Learn the ABCs of How to Choose a High-Quality Vitamin Supplement
Read enough vitamin ingredient panels, and they’ll start to look like alphabet soup. With so many different vitamins and supplements available, how do you know which to choose?
Up Front
The best place to start is disclosure. Does the vitamin company disclose all of its policies, practices, manufacturing procedures, and ingredients and make them easily accessible to the public? If you can’t easily search out the ingredients list online or find out where the plant is located, then find another brand. A reputable manufacturer is always proud of its product and sincerely wants you to feel great, so it will go out of its way to explain why its product is superior. You should be able to compare formulas, potencies, ingredients, and price simply by letting your fingers do the walking online. This way, there’s nothing you don’t know about what you’re putting in your body.
Top Five Signs
Look for these top five signs of high-quality vitamins:
- Quality ingredients. These include all-natural ingredients, whole foods, real sources of the vitamin, natural preservatives, and 100 percent of the U.S. Recommended Dietary Allowance (RDA).
- Price. When it comes to vitamins, the higher the price, the higher the quality. That’s because research, new formulations, natural ingredients, special manufacturing, and quality equipment, as well as adherence to new Food and Drug Administration (FDA) Vitamin Good Manufacturing Practices (GMP) cost a lot of money. Always check the ingredients list and research the company background and practices to be sure.
- Research. Look for new vitamin formulations based on solid scientific research and studies. High-quality vitamin companies will always show you the research and ideas behind their formulations.
- No chemicals. Stay away from chemical vitamin sources, additives, preservatives, carbohydrate fillers and allergens like nuts and soy. Another tip-off is a listing of way more than 100 percent of the RDA for each vitamin. These vitamins will be cheap in price and will have almost no potency because the human body does not need or use the chemicals: Your body needs real sources of the vitamins it can absorb!
- Good Manufacturing Practices. The FDA recently imposed new, stricter regulations on all vitamin and supplement manufacturers.
These standards include a new consistency in the way vitamins and supplements are produced and handled:
- Accurate labeling.
- Quality control procedures.
- Physical Plant standards for machinery and equipment, cleaning, and operations.
- Ingredients testing.
- Records maintenance.
- Consumer complaints.
These new regulations will eliminate sub-potent or super-potent formulas; contaminants such as bacteria, pesticides, lead, or incorrect ingredients; tablet size variation; underfilled containers; mislabeling; improper packaging; or foreign material inclusion. The new rulings will apply to any companies that manufacture, pack, hold, or supply ingredients, as well as any involved in testing, packing, quality control, labeling, or distribution. The rules even apply to companies involved in these activities worldwide if they’re planning distribution to the United States.

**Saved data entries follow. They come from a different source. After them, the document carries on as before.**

(** The file system and the inode number, and the blocks: the part of
    [ovl_getattr] for files that are not directories, or on one device. *)
Definition getattr_origin (dentry : Z) (is_dir : bool) (type : path_type) (stat : kstat) (s : vstate W)
    : res (kstat * Z) :=
  let w := vs_world s in
  let metacopy_blocks := ovl_is_metacopy_dentry dentry s in
  let lowerdata := ovl_dentry_lowerdata dentry s in
  let+ (stat, fsid, metacopy_blocks) :=
    (if negb (T_UPPER type) then inr (stat, layer_fsid dentry s, metacopy_blocks)
     else if T_ORIGIN type then
       let lower := ovl_dentry_lower dentry s in
       let+ lowerstat := vfs_getattr w (default 0 lower) in
       let '(stat, fsid) :=
         if test_inode OVL_INDEX dentry s || (negb (verify_lower s) && (is_dir || (st_nlink lowerstat =? 1)))
         then (set_st_ino (st_ino lowerstat) stat, layer_fsid dentry s) else (stat, 0) in
       if metacopy_blocks && bool_decide (lower = lowerdata)
       then inr (set_st_blocks (st_blocks lowerstat) stat, fsid, false)
       else inr (stat, fsid, metacopy_blocks)
     else inr (stat, 0, metacopy_blocks)) in
  if metacopy_blocks then
    let+ lowerdatastat := vfs_getattr w (default 0 lowerdata) in
    inr (set_st_blocks (st_blocks lowerdatastat) stat, fsid)
  else inr (stat, fsid).

Definition ovl_getattr (dentry : Z) (s : vstate W) : res kstat :=
  let fs := vs_fs s in
  let is_dir := od_is_dir (odentry_at dentry s) in
  let inode := default 0 (od_inode (odentry_at dentry s)) in
  let '(type, realpath) := ovl_path_real dentry s in
  let+ stat := vfs_getattr (vs_world s) (default 0 realpath) in
  let+ (stat, fsid) :=
    (if negb is_dir || ovl_same_dev fs then getattr_origin dentry is_dir type stat s else inr (stat, 0)) in
  let stat := ovl_map_dev_ino fs v is_dir (i_ino_of v inode) fsid stat in
  let stat := if is_dir && T_MERGE type then set_st_nlink 1 stat else stat in
  let stat := if negb is_dir && test_inode OVL_INDEX dentry s then set_st_nlink (i_nlink_of v inode) stat else stat in
  let c := ofs_config fs in
  inr (if c_has_override_creds c then set_st_owner (c_override_uid c) (c_override_gid c) stat else stat).

(** ** Permission *)

Definition MAY_WRITE : Z := 2.
Definition MAY_READ : Z := 4.
Definition MAY_APPEND : Z := 8.
Definition MAY_NOT_BLOCK : Z := 128.

(** [inode] is the address of an inode of the overlay. *)
Definition ovl_permission (inode mask : Z) (s : vstate W) : Z * vstate W :=
  let w := vs_world s in
  let c := ofs_config (vs_fs s) in
  let upper := oi_upperdentry (oinode_at inode s) in
  let real := match upper with Some d => Some d | None => p_dentry <$> oi_lowerpath (oinode_at inode s) end in
  match real with
  | None => (- ECHILD, if Z.land mask MAY_NOT_BLOCK =? 0 then set_vs_warned s else s)
  | Some real =>
    if c_has_override_creds c && (current_fsuid w =? c_override_uid c) then (0, s)
    else
      let err := generic_permission w inode mask in
      if negb (err =? 0) then (err, s)
      else
        let mask :=
          if is_none upper && negb (inode_special w real) && negb (Z.land mask MAY_WRITE =? 0)
          then Z.lor (Z.land mask (Z.lnot (Z.lor MAY_WRITE MAY_APPEND))) MAY_READ else mask in
        (inode_permission w real mask, s)
  end.

(** ** Names of extended attributes *)

Definition ovl_is_private_xattr (c : ovl_config) (name : cstr) : bool :=
  prefixb (if c_userxattr c then OVL_XATTR_USER_PREFIX else OVL_XATTR_TRUSTED_PREFIX) name.
Definition XATTR_TRUSTED_PREFIX : cstr := lit "trusted.".
Definition ovl_can_list (c : ovl_config) (w : W) (name : cstr) : bool :=
  if ovl_is_private_xattr c name then false
  else if negb (prefixb XATTR_TRUSTED_PREFIX name) then true else cap_sys_admin w.

(** The loop of [ovl_listxattr] on the bytes that are left; [None] is the
    broken list. *)
Fixpoint strnlen (s : list ascii) : nat :=
  match s with [] => 0 | c :: s' => if bool_decide (c = NUL) then 0 else S (strnlen s') end.
Fixpoint filter_list (fuel : nat) (c : ovl_config) (w : W) (s : list ascii) : option (list ascii) :=
  match fuel, s with
  | _, [] => Some []
  | O, _ => None
  | S fuel, _ =>
    let slen := S (strnlen s) in
    if Nat.ltb (length s) slen then None
    else
      match filter_list fuel c w (drop slen s) with
      | None => None
      | Some r => Some (if ovl_can_list c w (take (strnlen s) s) then take slen s ++ r else r)
      end
  end.

(** [listed] is what [vfs_listxattr] returns: an error, or the bytes of the
    list, of which the caller sees the length only when [size] is 0. *)
Definition ovl_listxattr (real : res (list ascii)) (size : Z) (s : vstate W) : res (Z * list ascii) * vstate W :=
  match real with
  | inl e => (inl e, s)
  | inr list =>
    let res := Z.of_nat (length list) in
    if (res <=? 0) || (size =? 0) then (inr (res, []), s)
    else match filter_list (length list) (ofs_config (vs_fs s)) (vs_world s) list with
         | None => (inl (- EIO), set_vs_warned s)
         | Some l => (inr (Z.of_nat (length l), l), s)
         end
  end.
End attributes.

(** ** The mapped numbers *)

Lemma shiftr_zero i n : 0 <= i → 0 <= n → Z.shiftr i n = 0 ↔ i < 2 ^ n.
Proof.
  intros Hi Hn. rewrite Z.shiftr_div_pow2, Z.div_small_iff by lia.
  pose proof (Z.pow_pos_nonneg 2 n). lia.
Qed.

Lemma lor_shift i f n : 0 <= n → 0 <= i < 2 ^ n → Z.lor i (Z.shiftl f (n + 1)) = i + f * 2 ^ (n + 1).
Proof.
  intros Hn Hi. rewrite <-Z.lxor_lor, <-Z.add_nocarry_lxor.
  1: rewrite Z.shiftl_mul_pow2; lia.
  all: apply Z.bits_inj'; intros k Hk; rewrite Z.land_spec, Z.bits_0.
  all: destruct (decide (k < n + 1)) as [Hlt|Hge]; [rewrite Z.shiftl_spec_low by done; apply andb_false_r|].
  all: replace (Z.testbit i k) with false; [done|].
  all: symmetry; apply Z.bits_above_log2; [lia|].
  all: destruct (decide (i = 0)) as [->|]; [cbn; lia|].
  all: apply Z.log2_lt_pow2; [lia|]; pose proof (Z.pow_le_mono_r 2 n k); lia.
Qed.

(** With [b] bits for the file system, and [f] below [2^(b-1)]. *)
Lemma mapped_value b i f :
  1 <= b <= 32 → 0 <= i < 2 ^ (64 - b) → 0 <= f < 2 ^ (b - 1) →
  Z.lor i (u64 (Z.shiftl f (64 - b + 1))) = i + f * 2 ^ (64 - b + 1) ∧ i + f * 2 ^ (64 - b + 1) < 2 ^ 64.
Proof.
  intros Hb Hi Hf.
  assert (Hp : 2 ^ (64 - b + 1) * 2 ^ (b - 1) = 2 ^ 64) by (rewrite <-Z.pow_add_r by lia; f_equal; lia).
  pose proof (Z.pow_pos_nonneg 2 (64 - b + 1)) as H0.
  assert (Hd : 2 ^ (64 - b + 1) = 2 * 2 ^ (64 - b)) by (rewrite Z.pow_add_r by lia; lia).
  assert (Hlt : i + f * 2 ^ (64 - b + 1) < 2 ^ 64) by nia.
  split; [|done]. unfold u64. rewrite <-lor_shift by lia. f_equal.
  apply Z.mod_small. rewrite Z.shiftl_mul_pow2 by lia. nia.
Qed.

Lemma mapped_unique n i j f g :
  0 <= n → 0 <= i < 2 ^ n → 0 <= j < 2 ^ n → i + f * 2 ^ (n + 1) = j + g * 2 ^ (n + 1) → i = j ∧ f = g.
Proof.
  intros Hn Hi Hj H. assert (Hp : 2 ^ (n + 1) = 2 * 2 ^ n) by (rewrite Z.pow_add_r by lia; lia).
  pose proof (Z.mod_unique (i + f * 2 ^ (n + 1)) (2 ^ (n + 1)) f i ltac:(lia) ltac:(lia)) as H1.
  pose proof (Z.mod_unique (i + f * 2 ^ (n + 1)) (2 ^ (n + 1)) g j ltac:(lia) ltac:(lia)) as H2.
  assert (i = j) by congruence. subst j. split; [done|]. apply (Z.mul_reg_r _ _ (2 ^ (n + 1))); lia.
Qed.

(** The numbers kept for inodes without one: the lowest of the upper bits. *)
Definition nonpersistent (b i : Z) : Z := Z.lor (Z.land i (Z.shiftr (2 ^ 64 - 1) b)) (Z.shiftl 1 (64 - b)).
Lemma nonpersistent_value b i :
  1 <= b <= 32 → 0 <= i → nonpersistent b i = i mod 2 ^ (64 - b) + 2 ^ (64 - b).
Proof.
  intros Hb Hi. unfold nonpersistent.
  assert (E : Z.shiftr (2 ^ 64 - 1) b = Z.ones (64 - b)).
  { rewrite Z.ones_equiv, Z.shiftr_div_pow2 by lia.
    assert (Hp : 2 ^ 64 = 2 ^ (64 - b) * 2 ^ b) by (rewrite <-Z.pow_add_r by lia; f_equal; lia).
    rewrite Hp. pose proof (Z.pow_pos_nonneg 2 b). pose proof (Z.pow_pos_nonneg 2 (64 - b)).
    symmetry. apply Z.div_unique with (2 ^ b - 1); lia. }
  rewrite E, Z.land_ones by lia.
  pose proof (Z.mod_pos_bound i (2 ^ (64 - b)) ltac:(apply Z.pow_pos_nonneg; lia)) as Hm.
  pose proof (lor_shift (i mod 2 ^ (64 - b)) 1 (64 - b - 1)) as Hl.
  rewrite <-Z.lxor_lor, <-Z.add_nocarry_lxor.
  1: rewrite Z.shiftl_mul_pow2; lia.
  all: apply Z.bits_inj'; intros k Hk; rewrite Z.land_spec, Z.bits_0.
  all: destruct (decide (k < 64 - b)) as [Hlt|Hge]; [rewrite Z.shiftl_spec_low by done; apply andb_false_r|].
  all: by rewrite Z.mod_pow2_bits_high by lia.
Qed.

Lemma nonpersistent_apart b i j f :
  1 <= b <= 32 → 0 <= i → 0 <= j < 2 ^ (64 - b) → 0 <= f → nonpersistent b i ≠ j + f * 2 ^ (64 - b + 1).
Proof.
  intros Hb Hi Hj Hf. rewrite nonpersistent_value by done.
  pose proof (Z.mod_pos_bound i (2 ^ (64 - b)) ltac:(apply Z.pow_pos_nonneg; lia)) as Hm.
  assert (2 ^ (64 - b + 1) = 2 * 2 ^ (64 - b)) as -> by (rewrite Z.pow_add_r by lia; lia).
  destruct (decide (f = 0)) as [->|Hne]; [lia|].
  pose proof (Z.mul_le_mono_nonneg_r 1 f (2 * 2 ^ (64 - b))). lia.
Qed.

(** ** Which numbers a file gets *)

(** What [fsid] must satisfy to be mapped: it fits in the bits there are. *)
Definition fits_bits (ofs : ovl_fs) (fsid : Z) : Prop :=
  0 <= fsid ∧ (0 < ofs_xino_mode ofs → ofs_xino_mode ofs <= 32 ∧ fsid < 2 ^ (ofs_xino_mode ofs - 1)).
(* ===== verification/OvlStream.v ===== *)
(** * Streams of directory entries (readdir.c): what a reader sees

    A state machine of open directories: opening, reading, seeking, closing,
    and changes of the overlay and of its layers, in any order.  The reference
    counts of the caches are exact in every reachable state, so that no cache
    is freed while it is used or kept after its last user; and a reader gets a
    snapshot: every entry of the cache it started with once, in order.  Reads
    of impure directories, whose cache has no users that it counts, are not
    among the steps. *)
From S2P Require Import Prelude CString OS OvlOptions OvlVfs OvlHandle OvlLogic OvlSim OvlLookup OvlUnion OvlLayers OvlStack OvlReaddir OvlMerge OvlIno OvlDirFile OvlDirCache.
Open Scope Z_scope.

(** ** Seeking, resetting, reading *)

Lemma seek_loop_eq l off pos k : seek_loop l off pos k = (k + Nat.min (length l) (Z.to_nat (pos - off)))%nat.
Proof.
  revert off k. induction l as [|x l IH]; intros off k; cbn [seek_loop length]; [lia|].
  destruct (Z.leb_spec pos off); [lia|]. rewrite IH. lia.
Qed.

Section reading.
Context {W : Type} {K : Vfs W} {R : RbLib} {RL : RbLaws R} {VS : VfsStat W} {DV : DirVfs W} (v : vfs_side).
Implicit Types s : dir_state W.

(** The work on [f] goes on, and [od] is its file now. *)
Definition working (f : nat) (d : Z) s0 s (od : dir_file) : Prop :=
  during f d s0 s (df_cache od) ∧ ds_files s !! f = Some od ∧ df_dentry od = d.

Lemma working_set f d s0 s od od' :
  during f d s0 s (df_cache od') → df_dentry od' = d → od = od' →
  working f d s0 (set_ds_files (<[f := od]> (ds_files s)) s) od'.
Proof. intros D E ->. split; [by apply during_file|]. split; [|done]. cbn. by rewrite lookup_insert_eq. Qed.
Lemma working_file f d s0 s od : working f d s0 s od → file_at f s = od.
Proof. intros (_ & H & _). by apply file_at_eq. Qed.
Lemma working_ovl f d s0 s od x : same_objects (ds_ovl s) x → working f d s0 s od → working f d s0 (set_ds_ovl x s) od.
Proof. intros Hx (D & Hf & Hd). split; [by apply during_ovl|by split]. Qed.

(** A read or a seek at position 0 gives up a cache that is not current. *)
Lemma reset_spec f d s0 s od :
  working f d s0 s od →
  dwp (ovl_dir_reset f) (λ r s', r = inr tt ∧ ∃ od', working f d s0 s' od' ∧ df_pos od' = df_pos od ∧
    (df_is_real od' = true → df_is_real od = true) ∧ df_is_upper od' = df_is_upper od ∧ shrinks s s' ∧ inode_of d s' = inode_of d s ∧
    (df_cache od' = None ∧ (∀ p, df_cache od = Some p → dc_version (cache_at p s) ≠ version_of d s) ∨
     df_cache od' = df_cache od ∧ df_cursor od' = df_cursor od ∧ ds_caches s' = ds_caches s ∧
     ∀ p, df_cache od = Some p → dc_version (cache_at p s) = version_of d s)) s.
Proof.
  intros Hw. pose proof (working_file _ _ _ _ _ Hw) as Ef. destruct Hw as (D & Hf & Hd).
  unfold ovl_dir_reset. repeat dstep. rewrite Ef, Hd. fold (version_of d s).
  set (stale := match df_cache od with Some p => _ | None => false end).
  apply dwp_mono with (Q := λ r s', r = inr tt ∧ ∃ od', working f d s0 s' od' ∧ df_pos od' = df_pos od ∧
    df_is_real od' = df_is_real od ∧ df_is_upper od' = df_is_upper od ∧ shrinks s s' ∧ inode_of d s' = inode_of d s ∧
    (df_cache od' = None ∧ (∀ p, df_cache od = Some p → dc_version (cache_at p s) ≠ version_of d s) ∨
     df_cache od' = df_cache od ∧ df_cursor od' = df_cursor od ∧ ds_caches s' = ds_caches s ∧
     ∀ p, df_cache od = Some p → dc_version (cache_at p s) = version_of d s)).
  - destruct stale eqn:Es; unfold stale in Es.
    + destruct (df_cache od) as [p|] eqn:Ec; [|done]. dstep.
      eapply dwp_mono; [by apply (cache_put_spec f d s0 s p od)|]. intros r s' (-> & D' & F' & S' & O'). cbn beta iota.
      unfold update_file. dstep. split; [done|]. rewrite <-F' in Hf. eexists. split.
      * eapply (working_set f d s0 s' _ (set_df_cursor 0 (set_df_cache None od))); [exact D'|done|].
        by rewrite (file_at_eq _ _ _ Hf).
      * cbn. split_and!; [done..| |left; split; [done|]].
        -- unfold inode_of. cbn. by rewrite O'.
        -- intros q [= <-]. by apply negb_true_iff, Z.eqb_neq, not_eq_sym in Es.
    + dstep. split; [done|]. exists od. split; [done|]. split_and!; [done..|by apply shrinks_same|done|]. right. split_and!; [done..|].
      intros p Hp. rewrite Hp in Es. by apply negb_false_iff, Z.eqb_eq in Es.
  - intros r s1 (-> & od1 & Hw1 & Hp1 & Hr1 & Hu1 & Hs1 & Hi1 & Hc1). dstep. dstep.
    destruct (Bool.eqb _ _) eqn:Eb.
    + dstep. split; [done|]. exists od1. split; [done|]. split_and!; [done|congruence|done..].
    + dstep. unfold dwarn. apply dwp_lift; [apply frame_warn|]. intros r v1 Hwarn Ho.
      pose proof (working_ovl _ _ _ _ _ _ Ho Hw1) as Hw2. set (s2 := set_ds_ovl v1 s1) in *.
      assert (Hr : r = inr (ovl_dir_is_real d (ds_ovl s1))) by by (unfold warn_on in Hwarn; destruct (ovl_dir_is_real _ _); injection Hwarn).
      subst r. destruct (ovl_dir_is_real d (ds_ovl s1)).
      * dstep. split; [done|]. exists od1. split; [done|]. split_and!; [done|congruence|exact Hu1|exact Hs1| |done].
        rewrite <-Hi1. by apply inode_of_same.
      * unfold update_file. dstep. split; [done|]. exists (set_df_is_real false od1). split.
        -- destruct Hw2 as (D2 & F2 & E2). apply working_set; [done|done|]. by rewrite (file_at_eq _ _ _ F2).
        -- split_and!; [done..|exact Hs1| |done]. rewrite <-Hi1. by apply inode_of_same.
Qed.
(** ** The state *)

(** What the VFS keeps of an inode of the overlay. *)
Record winode := WInode { wi_mode : umode; wi_rdev : Z; wi_nlink : Z; wi_ino : Z; wi_attrs : attrs; wi_flags : Z }.
Definition no_attrs : attrs := Attrs 0 0 no_mode 0 0 0 0.
Definition null_winode : winode := WInode no_mode 0 0 0 no_attrs 0.
Definition set_wi_nlink (x : Z) (i : winode) : winode := WInode (wi_mode i) (wi_rdev i) x (wi_ino i) (wi_attrs i) (wi_flags i).
Definition set_wi_ino (x : Z) (i : winode) : winode := WInode (wi_mode i) (wi_rdev i) (wi_nlink i) x (wi_attrs i) (wi_flags i).
Definition set_wi_attrs (x : attrs) (i : winode) : winode :=
  WInode (at_mode x) (wi_rdev i) (wi_nlink i) (wi_ino i) x (wi_flags i).
Definition set_wi_flags (x : Z) (i : winode) : winode := WInode (wi_mode i) (wi_rdev i) (wi_nlink i) (wi_ino i) (wi_attrs i) x.
(** [inode_set_flags]. *)
Definition inode_set_flags (flags mask : Z) (i : winode) : winode :=
  set_wi_flags (Z.lor (Z.land (wi_flags i) (Z.lnot mask)) (Z.land flags mask)) i.

(** The objects of [OvlVfs], the rest of the super block, the counter of
    temporary names, the inodes of the overlay with the table that finds them
    by their real inode, and the overlay dentries that are unhashed. *)
Record wstate (W : Type) := WState {
  ws_ovl : vstate W;
  ws_workdir : option Z;
  ws_whiteout : option Z;
  ws_share_whiteout : bool;
  ws_tmpfile : bool;
  ws_temp_id : Z;
  ws_last_ino : Z;
  ws_inodes : gmap Z winode;
  ws_hash : gmap Z Z;
  ws_next_inode : Z;
  ws_unhashed : gset Z
}.
Arguments WState {W}.
Arguments ws_ovl {W}.
Arguments ws_workdir {W}.
Arguments ws_whiteout {W}.
Arguments ws_share_whiteout {W}.
Arguments ws_tmpfile {W}.
Arguments ws_temp_id {W}.
Arguments ws_last_ino {W}.
Arguments ws_inodes {W}.
Arguments ws_hash {W}.
Arguments ws_next_inode {W}.
Arguments ws_unhashed {W}.

Section monad.
Context {W : Type}.
Implicit Types s : wstate W.
Definition set_ws_ovl (x : vstate W) s : wstate W :=
  WState x (ws_workdir s) (ws_whiteout s) (ws_share_whiteout s) (ws_tmpfile s) (ws_temp_id s) (ws_last_ino s) (ws_inodes s) (ws_hash s) (ws_next_inode s) (ws_unhashed s).
Definition set_ws_whiteout (x : option Z) s : wstate W :=
  WState (ws_ovl s) (ws_workdir s) x (ws_share_whiteout s) (ws_tmpfile s) (ws_temp_id s) (ws_last_ino s) (ws_inodes s) (ws_hash s) (ws_next_inode s) (ws_unhashed s).
Definition set_ws_share_whiteout (x : bool) s : wstate W :=
  WState (ws_ovl s) (ws_workdir s) (ws_whiteout s) x (ws_tmpfile s) (ws_temp_id s) (ws_last_ino s) (ws_inodes s) (ws_hash s) (ws_next_inode s) (ws_unhashed s).
Definition set_ws_temp_id (x : Z) s : wstate W :=
  WState (ws_ovl s) (ws_workdir s) (ws_whiteout s) (ws_share_whiteout s) (ws_tmpfile s) x (ws_last_ino s) (ws_inodes s) (ws_hash s) (ws_next_inode s) (ws_unhashed s).
Definition set_ws_last_ino (x : Z) s : wstate W :=
  WState (ws_ovl s) (ws_workdir s) (ws_whiteout s) (ws_share_whiteout s) (ws_tmpfile s) (ws_temp_id s) x (ws_inodes s) (ws_hash s) (ws_next_inode s) (ws_unhashed s).
Definition set_ws_inodes (x : gmap Z winode) s : wstate W :=
  WState (ws_ovl s) (ws_workdir s) (ws_whiteout s) (ws_share_whiteout s) (ws_tmpfile s) (ws_temp_id s) (ws_last_ino s) x (ws_hash s) (ws_next_inode s) (ws_unhashed s).
Definition set_ws_hash (x : gmap Z Z) s : wstate W :=
  WState (ws_ovl s) (ws_workdir s) (ws_whiteout s) (ws_share_whiteout s) (ws_tmpfile s) (ws_temp_id s) (ws_last_ino s) (ws_inodes s) x (ws_next_inode s) (ws_unhashed s).
Definition set_ws_next_inode (x : Z) s : wstate W :=
  WState (ws_ovl s) (ws_workdir s) (ws_whiteout s) (ws_share_whiteout s) (ws_tmpfile s) (ws_temp_id s) (ws_last_ino s) (ws_inodes s) (ws_hash s) x (ws_unhashed s).
Definition set_ws_unhashed (x : gset Z) s : wstate W :=
  WState (ws_ovl s) (ws_workdir s) (ws_whiteout s) (ws_share_whiteout s) (ws_tmpfile s) (ws_temp_id s) (ws_last_ino s) (ws_inodes s) (ws_hash s) (ws_next_inode s) x.
Definition ws_world s : W := vs_world (ws_ovl s).

(** A function that returns a pointer gives it or its error; one that returns
    an [int] gives that. *)
Definition U (A : Type) : Type := wstate W → res A * wstate W.
Definition uret {A} (a : A) : U A := λ s, (inr a, s).
Definition ufail {A} (e : Z) : U A := λ s, (inl e, s).
Definition ubind {A B} (m : U A) (f : A → U B) : U B :=
  λ s, let '(r, s') := m s in match r with inl e => (inl e, s') | inr a => f a s' end.
Definition uget {A} (f : wstate W → A) : U A := λ s, (inr (f s), s).
Definition uupdate (f : wstate W → wstate W) : U unit := λ s, (inr tt, f s).
(** The functions of the other components. *)
Definition ulift {A} (m : V W A) : U A := λ s, let '(r, v) := m (ws_ovl s) in (r, set_ws_ovl v s).
Definition uwarn (b : bool) : U bool := ulift (warn_on b).
Definition ucall (f : W → Z * W) : U Z := ulift (vcall f).
Definition uread {A} (f : W → A) : U A := uget (λ s, f (ws_world s)).
(** The caller tests the pointer, or the [int]. *)
Definition utry {A B} (m : U A) (bad : Z → U B) (k : A → U B) : U B :=
  λ s, let '(r, s') := m s in match r with inl e => bad e s' | inr a => k a s' end.
Definition ucheck {B} (m : U Z) (bad : Z → U B) (k : U B) : U B :=
  ubind m (λ err, if err =? 0 then k else bad err).
(** An [int] of another component, whose errors may be in the result. *)
Definition uint (m : V W Z) : U Z := utry (ulift m) uret uret.
End monad.
Arguments U : clear implicits.

Notation "'let!' x := m 'in' k" := (ubind m (fun x => k)) (at level 10, x pattern, k at level 200) : ovl_scope.
Notation "m ;;! k" := (ubind m (fun _ => k)) (at level 100, k at level 200, right associativity) : ovl_scope.
Notation "'try!' x := m 'else!' bad 'in' k" := (utry m bad (fun x => k)) (at level 10, x pattern, m at level 100, bad at level 100, k at level 200) : ovl_scope.
Notation "'ok!' m 'else!' bad ';;!' k" := (ucheck m bad k) (at level 10, m at level 99, bad at level 99, k at level 200) : ovl_scope.

(** ** The calls as the module makes them *)

Section calls.
Context {W : Type} {K : Vfs W} {VS : VfsStat W} {VW : VfsWrite W}.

Human Health and Services Secretary Tommy G. Thompson said it best at a recent hearing of the proposed new rulings: “Americans must have confidence that the dietary supplements they purchase are not contaminated and that they contain the dietary ingredients and the amounts claimed on the labels. Millions of Americans use dietary supplements, and we owe it to them to ensure that they are getting the products [for which] they’re paying. ...”
Look for adherence to these policies as your assurance of the safety and efficacy of the vitamins or supplements you choose.